_WHAT THE EXERCISE ASKS_. Lift out all lines below that contain "subst".

%%

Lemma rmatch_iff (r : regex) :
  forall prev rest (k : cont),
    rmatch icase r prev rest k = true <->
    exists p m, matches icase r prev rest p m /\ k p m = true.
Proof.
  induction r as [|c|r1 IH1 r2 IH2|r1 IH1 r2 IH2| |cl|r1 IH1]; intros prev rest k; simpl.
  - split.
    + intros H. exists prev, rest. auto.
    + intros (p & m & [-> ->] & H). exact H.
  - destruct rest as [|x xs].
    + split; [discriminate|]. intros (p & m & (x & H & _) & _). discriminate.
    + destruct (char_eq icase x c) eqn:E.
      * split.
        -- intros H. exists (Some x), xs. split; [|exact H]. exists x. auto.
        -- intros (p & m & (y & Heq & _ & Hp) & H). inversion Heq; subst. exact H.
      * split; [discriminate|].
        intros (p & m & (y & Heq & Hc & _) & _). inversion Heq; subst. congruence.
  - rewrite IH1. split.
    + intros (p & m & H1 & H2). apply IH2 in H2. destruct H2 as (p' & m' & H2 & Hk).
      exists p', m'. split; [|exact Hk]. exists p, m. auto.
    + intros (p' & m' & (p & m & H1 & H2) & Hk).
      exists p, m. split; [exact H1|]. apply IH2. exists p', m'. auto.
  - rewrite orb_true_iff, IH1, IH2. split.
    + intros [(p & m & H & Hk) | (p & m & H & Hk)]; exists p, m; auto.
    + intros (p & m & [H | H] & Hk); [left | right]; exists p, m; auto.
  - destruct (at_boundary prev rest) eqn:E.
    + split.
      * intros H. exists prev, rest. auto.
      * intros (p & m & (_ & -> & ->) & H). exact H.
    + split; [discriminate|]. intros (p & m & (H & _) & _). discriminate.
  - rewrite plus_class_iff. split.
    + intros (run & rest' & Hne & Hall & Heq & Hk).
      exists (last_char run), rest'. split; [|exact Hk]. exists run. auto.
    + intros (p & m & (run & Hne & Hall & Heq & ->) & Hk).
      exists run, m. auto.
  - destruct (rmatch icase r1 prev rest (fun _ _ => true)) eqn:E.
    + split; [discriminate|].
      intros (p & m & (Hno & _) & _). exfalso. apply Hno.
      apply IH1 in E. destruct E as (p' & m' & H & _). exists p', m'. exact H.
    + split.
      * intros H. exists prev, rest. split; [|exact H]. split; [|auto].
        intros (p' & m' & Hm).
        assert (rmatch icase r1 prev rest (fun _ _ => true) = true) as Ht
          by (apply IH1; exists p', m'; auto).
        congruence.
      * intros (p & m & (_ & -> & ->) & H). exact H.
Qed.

%%

_RESULT OF THIS TASK_.
        -- intros (p & m & (y & Heq & _ & Hp) & H). inversion Heq; subst. exact H.
        intros (p & m & (y & Heq & Hc & _) & _). inversion Heq; subst. congruence.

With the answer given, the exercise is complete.